## WHAT IS EXPECTED
Copy every line of the entries that has the string "timeOld" in it.

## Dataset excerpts
(* ===== verification/Unistd.v ===== *)
(** * Timed waits (libc/src/unistd/usleep.c, sleep.c)

    The timer is read as two registers; [usleep] busy-waits on it. *)
From S2P Require Import Prelude Bytes Board SimBoard.

Section Unistd.
Context {D : Type} `{Hardware D} `{Fuel}.

(** TIMELR must be read first: it latches TIMEHR. *)
Definition readTime : M (machine D) Z :=
  let! timeLR := reg_read timer_LR in
  let! timeHR := reg_read timer_HR in
  ret (Z.lor (Z.shiftl timeHR 32) timeLR).

(** The subtraction is on [uint64_t]. *)
Definition usleep (usec : Z) : M (machine D) Z :=
  let! timeOld := readTime in
  do! while_loop fuel (fun _ =>
        let! now := readTime in
        if (now - timeOld) mod 2 ^ 64 <? u32 usec then ret (inl tt) else ret (inr tt)) tt in
  ret 0.

(** [seconds * 1000000] is a product of [unsigned int]s. *)
Definition sleep (seconds : Z) : M (machine D) Z :=
  usleep (u32 (u32 seconds * 1000000)).
End Unistd.

(** ** Properties *)

Section UnistdProofs.
Context {D C : Type} `{HW : Hardware D} `{F : Fuel} `{V : View D C}.
Context `{T : !TimerLaws D C}.

Lemma only_time_refl (s : machine D) : only_time s s.
Proof.
  split; [done|]. exists (io_time (view (dev s))), (io_latch (view (dev s))). split; [lia|].
  by destruct (view (dev s)).
Qed.

Lemma only_time_trans (a b c : machine D) : only_time a b -> only_time b c -> only_time a c.
Proof.
  intros [R1 (t1 & l1 & L1 & E1)] [R2 (t2 & l2 & L2 & E2)]. split; [congruence|].
  exists t2, l2. rewrite E1 in L2. cbn in L2. split; [lia|]. rewrite E2, E1. done.
Qed.

(** [P] is any property of the machine the timer registers cannot break. *)
Context (P : machine D -> Prop).
Context (P_timer : forall r s, r = timer_LR \/ r = timer_HR -> P s -> P (snd (hw_read r s))).

Lemma readTime_ok (s : machine D) (Q : Z -> machine D -> Prop) :
  P s ->
  (forall s', P s' -> only_time s s' ->
     io_time (view (dev s')) < io_time (view (dev s)) + 4294967296 ->
     (io_time (view (dev s)) < io_time (view (dev s')) \/
      (timer_wait D C (dev s') < timer_wait D C (dev s))%nat) ->
     Q (io_time (view (dev s')) mod 2 ^ 64) s') ->
  wp readTime Q s.
Proof.
  intros HP HQ. unfold readTime. wp_step. apply reg_read_ok.
  pose proof (timer_lr_read D C s) as L. pose proof (P_timer timer_LR s (or_introl eq_refl) HP) as P1.
  destruct (hw_read timer_LR s) as [v s1]. cbn in P1.
  destruct L as (R1 & t & -> & Ht & E1 & M1). wp_step. apply reg_read_ok.
  pose proof (timer_hr_read D C s1) as L. pose proof (P_timer timer_HR s1 (or_intror eq_refl) P1) as P2.
  destruct (hw_read timer_HR s1) as [w s2]. cbn in P2. destruct L as (R2 & -> & E2 & M2).
  apply wpg_ret.
  assert (io_time (view (dev s2)) = t) as Et by by rewrite E2, E1.
  rewrite E1. cbn [io_latch set_time].
  assert (Z.lor (Z.shiftl (u32 (t / 4294967296 mod 4294967296)) 32)
            (u32 (t mod 4294967296)) = t mod 2 ^ 64) as ->.
  { rewrite Z.lor_comm, !u32_small by (unfold is_u32; dlia).
    change 4294967296 with (2 ^ 32). rewrite lor_shiftl_add by dlia. dlia. }
  rewrite <- Et at 1. apply HQ; [done| | |].
  - split; [congruence|]. exists t, t. split; [apply Ht|]. by rewrite E2.
  - rewrite Et. apply Ht.
  - rewrite Et, M2. done.
Qed.

(** The fuel a wait of [usec] microseconds needs. *)
Definition usleep_fuel (usec : Z) : nat :=
  (S (Z.to_nat usec) * S (timer_latency D C))%nat.

Lemma usleep_ok usec (s : machine D) (Q : Z -> machine D -> Prop) :
  is_u32 usec -> (usleep_fuel usec < fuel)%nat -> P s ->
  (forall s', P s' -> only_time s s' ->
     io_time (view (dev s)) + usec <= io_time (view (dev s')) -> Q 0 s') ->
  wp (usleep usec) Q s.
Proof.
  intros Hu Hf HP HQ. unfold usleep. wp_step. apply readTime_ok; [done|].
  intros s1 P1 O1 _ _. wp_step. set (t0 := io_time (view (dev s1))).
  apply (wp_while (fun n (_ : unit) s' => P s' /\ only_time s1 s' /\ io_time (view (dev s')) - t0 <= usec /\
    n = (Z.to_nat (usec - (io_time (view (dev s')) - t0)) * S (timer_latency D C)
         + timer_wait D C (dev s'))%nat) _ _)
    with (n := (Z.to_nat usec * S (timer_latency D C) + timer_wait D C (dev s1))%nat).
  - intros n [] s2 (P2 & O2 & B2 & ->). wp_step. apply readTime_ok; [done|].
    intros s3 P3 O3 B3 M3. set (t := io_time (view (dev s3))).
    assert (t0 <= io_time (view (dev s2)) /\ io_time (view (dev s2)) <= t) as [L1 L2].
    { split.
      - destruct O2 as (_ & t2 & l2 & Hle & E). rewrite E. done.
      - destruct O3 as (_ & t3 & l3 & Hle & E). subst t. rewrite E. done. }
    fold t in B3. rewrite <- Zminus_mod. unfold is_u32 in Hu.
    rewrite u32_small, Z.mod_small by (done || lia).
    destruct (Z.ltb_spec (t - t0) usec).
    + wp_step. eexists. split; [|split; [done|split; [by eapply only_time_trans|
        split; [fold t; lia|reflexivity]]]].
      fold t. destruct M3 as [M3|M3].
      * pose proof (timer_wait_bound D C (dev s3)). fold t in M3.
        assert (S (Z.to_nat (usec - (t - t0))) <= Z.to_nat (usec - (io_time (view (dev s2)) - t0)))%nat
          by lia. nia.
      * assert (Z.to_nat (usec - (t - t0)) <= Z.to_nat (usec - (io_time (view (dev s2)) - t0)))%nat
          by lia. nia.
    + wp_steps. apply HQ; [done|by eapply only_time_trans, only_time_trans|].
      destruct O1 as (_ & t1 & l1 & Hle & E). subst t t0. rewrite E in *. cbn in *. lia.
  - unfold usleep_fuel in Hf. pose proof (timer_wait_bound D C (dev s1)). lia.
  - split; [done|]. split; [apply only_time_refl|]. fold t0. unfold is_u32 in Hu.
    split; [lia|]. by rewrite Z.sub_diag, Z.sub_0_r.
Qed.
End UnistdProofs.

Section UnistdTheorems.
Context {D C : Type} `{HW : Hardware D} `{F : Fuel} `{V : View D C}.
Context `{T : !TimerLaws D C}.

(** [usleep] returns 0, after at least [usec] microseconds of the hardware
    timer, and changes nothing but the time. *)
Theorem usleep_spec usec (s : machine D) :
  is_u32 usec -> (usleep_fuel (D := D) (C := C) usec < fuel)%nat ->
  wp (usleep usec) (fun r s' => r = 0 /\ only_time s s' /\
    io_time (view (dev s)) + usec <= io_time (view (dev s'))) s.
Proof. intros Hu Hf. by apply (usleep_ok (fun _ => True)). Qed.

(** [sleep(seconds)] waits for [seconds * 10^6] microseconds only as long
    as that product fits 32 bits; it waits for the product modulo 2^32. *)
Theorem sleep_spec seconds (s : machine D) :
  is_u32 seconds ->
  (usleep_fuel (D := D) (C := C) (u32 (seconds * 1000000)) < fuel)%nat ->
  wp (sleep seconds) (fun r s' => r = 0 /\ only_time s s' /\
    io_time (view (dev s)) + (seconds * 1000000) mod 2 ^ 32 <= io_time (view (dev s'))) s.
Proof.
  intros Hs Hf. unfold sleep. rewrite (u32_small seconds) by done.
  apply (usleep_ok (fun _ => True)); [done|apply u32_range|done|done|]. done.
Qed.
End UnistdTheorems.

(** ** The theorems on the simulated board *)

Lemma usleep_witness : exists s', usleep 1000 (sim_board ∅ tt []) = Ok (0, s').
Proof.
  assert (is_u32 1000) as Hu by (split; lia).
  pose proof (usleep_spec (D := sim unit) (C := unit) 1000 (sim_board ∅ tt []) Hu) as W.
  specialize (W ltac:(apply Nat.ltb_lt; vm_compute; reflexivity)).
  destruct (proj1 (wp_exact _ _ _) W) as (r & s' & E & -> & _). exists s'. exact E.
Defined.

(** [sleep(4295)] is over after 32.704 milliseconds, give or take the reads. *)
Lemma sleep_witness : exists s', sleep 4295 (sim_board ∅ tt []) = Ok (0, s').
Proof.
  assert (is_u32 4295) as Hu by (split; lia).
  pose proof (sleep_spec (D := sim unit) (C := unit) 4295 (sim_board ∅ tt []) Hu) as W.
  specialize (W ltac:(apply Nat.ltb_lt; vm_compute; reflexivity)).
  destruct (proj1 (wp_exact _ _ _) W) as (r & s' & E & -> & _). exists s'. exact E.
Defined.
(** [spi_rw] is a full-duplex exchange: started with an empty receive FIFO
    it sends the [len] bytes at [data] in order and replaces each by the byte
    the slave returned for it, leaving the FIFO empty. *)
Theorem spi_rw_spec {T} `{ByteStore T} (m : T) data l (s : machine D) :
  spi_on (view (dev s)) -> io_rx (view (dev s)) = [] -> Forall is_u8 l ->
  is_u32 (Z.of_nat (length l)) -> peeks m data (length l) = Some l ->
  (forall b c, is_u8 (fst (xfer b c))) ->
  let '(rs, c) := exchange_all l (io_card (view (dev s))) in
  wp (spi_rw m data (Z.of_nat (length l)))
     (fun m' s' => writes m data rs m' /\ io_step (set_card c) s s') s.
Proof.
  intros Hon Hrx Hl Hlen Hp Hx. apply spi_rw_loop_ok; try done.
  - apply peeks_mapped. eauto.
  - intros i b m1 rs Hb Hi [_ Fr]. apply load8_eq. rewrite Fr by lia.
    rewrite <- Hb. eapply peeks_lookup; [done|]. by eapply lookup_lt_Some.
Qed.

Lemma io_step_trans f g (a b c : machine D) :
  io_step f a b -> io_step g b c -> io_step (fun v => g (f v)) a c.
Proof. intros [R1 E1] [R2 E2]. split; [congruence|]. by rewrite E2, E1. Qed.

Context `{GL : !GpioLaws D C}.

(** A pin configuration write: the devices do not notice. *)
Lemma config_write_ok r v (s : machine D) (Q : unit -> machine D -> Prop) :
  r = sio_OE_SET \/ (exists i, 0 <= i < 30 /\ (r = io_bank0_gpio_CTRL i \/ r = pads_bank0_gpio i)) ->
  (forall s', io_step id s s' -> Q tt s') -> wp (reg_write r v) Q s.
Proof. intros Hr HQ. apply reg_write_ok. by apply HQ, (gpio_config D C). Qed.

Lemma cr1_read_ok (s : machine D) (Q : Z -> machine D -> Prop) :
  is_u32 (io_cr1 (view (dev s))) ->
  (forall s', io_step id s s' -> Q (io_cr1 (view (dev s))) s') -> wp (reg_read spi0_CR1) Q s.
Proof.
  intros Hc HQ. apply reg_read_ok. destruct (spi_cr1_read D C s Hc) as (E & R & V1).
  rewrite E. rewrite u32_small by done. by apply HQ.
Qed.

Lemma cr1_write_ok v (s : machine D) (Q : unit -> machine D -> Prop) :
  (forall s', io_step (set_cr1 (u32 v)) s s' -> Q tt s') -> wp (reg_write spi0_CR1 v) Q s.
Proof. intros HQ. apply reg_write_ok, HQ, (spi_cr1_write D C). Qed.

Ltac pin_write :=
  wp_step; apply config_write_ok;
  [first [by left | right; eexists; split; [|by left]; lia | right; eexists; split; [|by right]; lia]
  |intros ? [? ?]; unfold id in *].

Lemma spi_init_ok (s : machine D) :
  is_u32 (io_cr1 (view (dev s))) ->
  wp spi_init (fun _ s' => spi_on (view (dev s')) /\ bit_set (io_cr1 (view (dev s'))) 2 = false /\
    exists cr1, io_step (fun v => set_cr1 cr1 (set_cpsr 254 (set_cr0 7 v))) s s') s.
Proof.
  intros Hc. unfold spi_init, reg_and, reg_or.
  wp_step. apply reg_write_ok. destruct (spi_cr0_write D C (u32 (Z.shiftl 7 0)) s) as [R1 E1].
  set (s1 := hw_write spi0_CR0 _ s) in *. change (u32 (Z.shiftl 7 0)) with 7 in E1.
  wp_step. apply reg_write_ok. destruct (spi_cpsr_write D C (u32 254) s1) as [R2 E2].
  set (s2 := hw_write spi0_CPSR _ s1) in *. change (u32 254) with 254 in E2.
  rewrite E1 in E2. wp_step. wp_step. apply cr1_read_ok; [by rewrite E2|].
  intros s3 [R3 E3]. apply cr1_write_ok. intros s4 [R4 E4]. unfold id in *.
  rewrite E3, !E2 in E4. cbn [io_cr1 set_cpsr set_cr0] in E4.
  do 7 pin_write.
  wp_step. apply cr1_read_ok.
  { repeat match goal with E : view (dev ?t) = _ |- context [dev ?t] => rewrite E end. apply u32_range. }
  intros s12 [R12 E12]. apply cr1_write_ok. intros s13 [R13 E13]. unfold id in *.
  set (x := u32 (Z.land (io_cr1 (view (dev s))) (Z.lnot (Z.shiftl 1 2)))) in *.
  assert (view (dev s12) = set_cr1 x (set_cpsr 254 (set_cr0 7 (view (dev s))))) as Ev by congruence.
  assert (io_cr1 (view (dev s12)) = x) as Ex by by rewrite Ev.
  rewrite E12 in Ex. rewrite Ex, Ev in E13. set (y := u32 (Z.lor x (Z.shiftl 1 1))) in *.
  assert (is_u32 x) as Hx by apply u32_range.
  assert (forall n, 0 <= n < 32 -> Z.testbit y n = Z.testbit x n || (n =? 1)) as Hy.
  { intros n Hn. subst y. unfold u32. change 4294967296 with (2 ^ 32).
    rewrite Z.mod_pow2_bits_low, Z.lor_spec by lia. f_equal.
    rewrite Z.shiftl_1_l, Z.pow2_bits_eqb by lia. apply Z.eqb_sym. }
  rewrite E13. split_and!.
  - split; [done|]. cbn. rewrite bit_set_testbit, Hy by lia. by rewrite orb_true_r.
  - cbn. rewrite bit_set_testbit, Hy by lia. rewrite orb_false_r. subst x.
    unfold u32. change 4294967296 with (2 ^ 32). rewrite Z.mod_pow2_bits_low, Z.land_spec by lia.
    apply andb_false_r.
  - exists y. split; [congruence|]. by rewrite E13.
Qed.

(** [spi_init] leaves SPI0 enabled as a master with 8-bit frames and clock
    divisor 254, whatever its configuration was, and keeps everything else. *)
Theorem spi_init_spec (s : machine D) :
  is_u32 (io_cr1 (view (dev s))) ->
  wp spi_init (fun _ s' => spi_on (view (dev s')) /\ bit_set (io_cr1 (view (dev s'))) 2 = false /\
    exists cr1, io_step (fun v => set_cr1 cr1 (set_cpsr 254 (set_cr0 7 v))) s s') s.
Proof. apply spi_init_ok. Qed.
End SpiProofs.

(** ** The theorems on the simulated board *)

Definition spi_board : machine (sim unit) := sim_board ∅ tt [].

Lemma sim_spi_enough : (spi_latency (sim unit) unit < fuel)%nat.
Proof. apply Nat.ltb_lt. vm_compute. reflexivity. Qed.

Lemma spi_read_byte_empty_hangs_witness : spi_read_byte spi_board = Hang.
Proof. apply (spi_read_byte_empty_hangs spi_board). reflexivity. Defined.

Lemma spi_rw_witness : exists m' s', spi_rw [1; 2; 3] 0 3 spi_board = Ok (m', s').
Proof.
  pose proof (spi_rw_spec sim_spi_enough [1; 2; 3] 0 [1; 2; 3] spi_board) as W.
  specialize (W ltac:(by split) eq_refl ltac:(repeat constructor; cbn; lia) ltac:(split; cbn; lia)
                eq_refl xfer_u8).
  destruct (proj1 (wp_exact _ _ _) W) as (m' & s' & E & _). exists m', s'. exact E.
Defined.

Lemma spi_init_witness : exists s', spi_init spi_board = Ok (tt, s').
Proof.
  pose proof (spi_init_spec sim_spi_enough spi_board ltac:(split; cbn; lia)) as W.
  destruct (proj1 (wp_exact _ _ _) W) as ([] & s' & E & _). exists s'. exact E.
Defined.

## EXERCISE ANSWER
  let! timeOld := readTime in
        if (now - timeOld) mod 2 ^ 64 <? u32 usec then ret (inl tt) else ret (inr tt)) tt in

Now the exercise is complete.